Nessuna squadra italiana disputerà le semifinali delle coppe europee. Il duro verdetto arriva dopo le eliminazioni di Bologna e Fiorentina, che spengono le ultime speranze tricolori in Europa e Conference League. Un bilancio magro per il calcio nazionale, che costringe a una riflessione.
L’unica luce nel buio europeo
In questo scenario si distingue il percorso dell’Atalanta. La squadra di Raffaele Palladino è l’unica ad aver lasciato un segno in Champions League. Il cammino non è stato semplice. La Dea ha prima mancato la qualificazione diretta agli ottavi contro l’Athletic Bilbao, per poi superare il Borussia Dortmund in una doppia sfida che ha mostrato il carattere del gruppo. La corsa si è interrotta ai quarti di finale. Lo stop è arrivato contro il Bayern Monaco, un avversario di livello impressionante.

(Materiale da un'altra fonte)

(** Calling the helper a second time, with the service answering as
    before, gives the same result as the first call and leaves the store
    the first call produced: the helper is idempotent on the store. *)
Theorem geocoding_idempotent (s : state) (t : Token) (v : Vehicle) :
  heap s !! token = Some (OToken t) →
  heap s !! vehicle = Some (OVehicle v) →
  (geocode_again (geocode_again s).2).1 = (geocode_again s).1
  ∧ heap (geocode_again (geocode_again s).2).2 = heap (geocode_again s).2.
Proof using Type.
  intros Ht Hv.
  assert (Hne : token ≠ vehicle) by (intros ->; congruence).
  destruct (truthy (location_latitude v) && truthy (location_longitude v))
    eqn:Hguard.
  - apply andb_true_iff in Hguard as [Hlat Hlon].
    destruct (network (requested_url float_repr use_email t v))
      as [cls | r] eqn:Hnet.
    + rewrite (geocode_network_error float_repr network json token vehicle
                 use_email s t v Ht Hv Hlat Hlon cls Hnet). simpl.
      by rewrite (geocode_network_error float_repr network json token vehicle
                    use_email (mkState (heap s) _) t v Ht Hv Hlat Hlon
                    cls Hnet).
    + destruct (json r) as [e | j] eqn:Hjson;
        [destruct (is_JSONDecodeError e) eqn:He;
           [apply is_JSONDecodeError_true in He as -> |] |].
      * rewrite (geocode_decode_failure float_repr network json token vehicle
                   use_email s t v Ht Hv Hlat Hlon r Hnet Hjson). simpl.
        match goal with
        | |- context [geocode_again ?s1] =>
            assert (Ht1 : heap s1 !! token = Some (OToken t))
              by (simpl; by rewrite lookup_insert_ne);
            assert (Hv1 : heap s1 !! vehicle
                          = Some (OVehicle (with_geocode None v)))
              by (simpl; by rewrite lookup_insert_eq);
            rewrite (geocode_decode_failure float_repr network json token
                       vehicle use_email s1 t _ Ht1 Hv1 Hlat Hlon r
                       Hnet Hjson)
        end.
        simpl. split; [reflexivity |]. by rewrite insert_insert_eq.
      * rewrite (geocode_decoder_raises float_repr network json token vehicle
                   use_email s t v Ht Hv Hlat Hlon r e Hnet Hjson He). simpl.
        by rewrite (geocode_decoder_raises float_repr network json token
                      vehicle use_email (mkState (heap s) _) t v Ht Hv
                      Hlat Hlon r e Hnet Hjson He).
      * rewrite (geocode_decoded float_repr network json token vehicle
                   use_email s t v Ht Hv Hlat Hlon r j Hnet Hjson). simpl.
        match goal with
        | |- context [geocode_again ?s1] =>
            assert (Ht1 : heap s1 !! token = Some (OToken t))
              by (simpl; by rewrite lookup_insert_ne);
            assert (Hv1 : heap s1 !! vehicle
                          = Some (OVehicle
                                    (with_geocode
                                       (Some (get_child_value j "display_name",
                                              get_child_value j "address"))
                                       v)))
              by (simpl; by rewrite lookup_insert_eq);
            rewrite (geocode_decoded float_repr network json token vehicle
                       use_email s1 t _ Ht1 Hv1 Hlat Hlon r j Hnet Hjson)
        end.
        simpl. split; [reflexivity |]. by rewrite insert_insert_eq.
  - rewrite (geocode_guard_closed float_repr network json token vehicle
               use_email s v Hv Hguard). simpl.
    by rewrite (geocode_guard_closed float_repr network json token vehicle
                  use_email s v Hv Hguard).
Qed.
End Repeat.
Lemma create_order_then_get_witness :
  exists b,
    fst (create_order "u1" "2024-01-31T00:00:00" example_body orders) = Ok 201 b /\
    get_order (id (s_data b))
              (snd (create_order "u1" "2024-01-31T00:00:00" example_body orders))
    = (Ok 200 b, snd (create_order "u1" "2024-01-31T00:00:00" example_body orders)).
Proof.
  eexists. split; [reflexivity|].
  apply (create_order_then_get "u1" "2024-01-31T00:00:00" example_body orders);
    reflexivity.
Defined.

Lemma body_ok_false_iff (d : OrderCreate) :
  body_ok d = false <->
  exists it, In it (oc_items d) /\
             (quantity it <= 0 \/ (0 <? price it)%float = false).
Proof.
  unfold body_ok. induction (oc_items d) as [|a l IH]; simpl.
  - split; [discriminate | intros (it & [] & _)].
  - rewrite andb_false_iff, IH. unfold item_ok at 1. rewrite andb_false_iff.
    rewrite Z.ltb_ge. split.
    + intros [H|(it & Hin & H)]; [exists a; auto | exists it; auto].
    + intros (it & [<-|Hin] & H); [left; exact H | right; exists it; auto].
Qed.
Lemma lunii_tea_rounds_upto_512 buffer :
  (1 <= List.length buffer <= 512)%nat ->
  lunii_tea_rounds buffer = Ok (1 + 208 / Py.len buffer)%Z.
Proof.
  intros Hlen. rewrite lunii_tea_rounds_length. unfold Py.len.
  pose proof rounds_checked_upto_512 as Hall.
  rewrite forallb_forall in Hall.
  specialize (Hall (List.length buffer)).
  assert (Hin : In (List.length buffer) (seq 1 512)) by (apply in_seq; lia).
  apply Hall in Hin. unfold rounds_checked in Hin.
  destruct (rounds_of_length (Z.of_nat (List.length buffer))) as [r|e];
    [|discriminate].
  apply Z.eqb_eq in Hin. now subst r.
Qed.

Lemma length_head_of B : List.length (head_of B) = Nat.min 512 (List.length B).
Proof.
  unfold head_of. rewrite length_firstn. lia.
Qed.

Lemma head_tail_of B : head_of B ++ tail_of B = B.
Proof. apply firstn_skipn. Qed.

Lemma lunii_tea_rounds_head B :
  B <> [] ->
  lunii_tea_rounds (head_of B) = Ok (1 + 208 / Py.len (head_of B))%Z.
Proof.
  intros Hne. apply lunii_tea_rounds_upto_512.
  rewrite length_head_of. destruct B; [congruence | simpl List.length; lia].
Qed.

(** The transform on a non-empty buffer: one call of the cipher, on the head,
    with the round count of the head. *)
Lemma encrypt_first_512_bytes_nonempty B key :
  B <> [] ->
  encrypt_first_512_bytes B key
  = (encrypted <- XXTEA.encrypt (head_of B) key (1 + 208 / Py.len (head_of B)) ;;
     Ok (encrypted ++ tail_of B)).
Proof.
  intros Hne. unfold encrypt_first_512_bytes.
  destruct (List.length B =? 0)%nat eqn:H0.
  - apply Nat.eqb_eq in H0. destruct B; [congruence | discriminate].
  - fold (head_of B). fold (tail_of B).
    rewrite (lunii_tea_rounds_head B Hne). reflexivity.
Qed.

Lemma encrypt_first_512_bytes_empty key : encrypt_first_512_bytes [] key = Ok [].
Proof. reflexivity. Qed.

Nonostante l’eliminazione, l’Atalanta esce dalla competizione come la formazione italiana che ha compiuto il tragitto più lungo nella coppa principale.
Un bilancio negativo per le altre italiane
Il resto del panorama italiano in Europa offre pochi spunti. Il Napoli campione in carica non ha superato la fase a gironi, mentre l’Inter ha visto il suo percorso interrotto dal Bodo/Glimt. La Juventus ha sfiorato una rimonta contro il Galatasaray, ma il passivo di cinque reti subito all’andata ha pesato sul risultato finale. Anche in Europa League il Bologna, dopo aver eliminato la Roma, è crollato contro l’Aston Villa con un passivo complessivo di 7-1. Per la Fiorentina, infine, la vittoria per 2-1 contro il Crystal Palace non è bastata per proseguire in Conference League. Il calcio italiano guarda già al futuro, con l’Atalanta come unico modello positivo di questa stagione europea.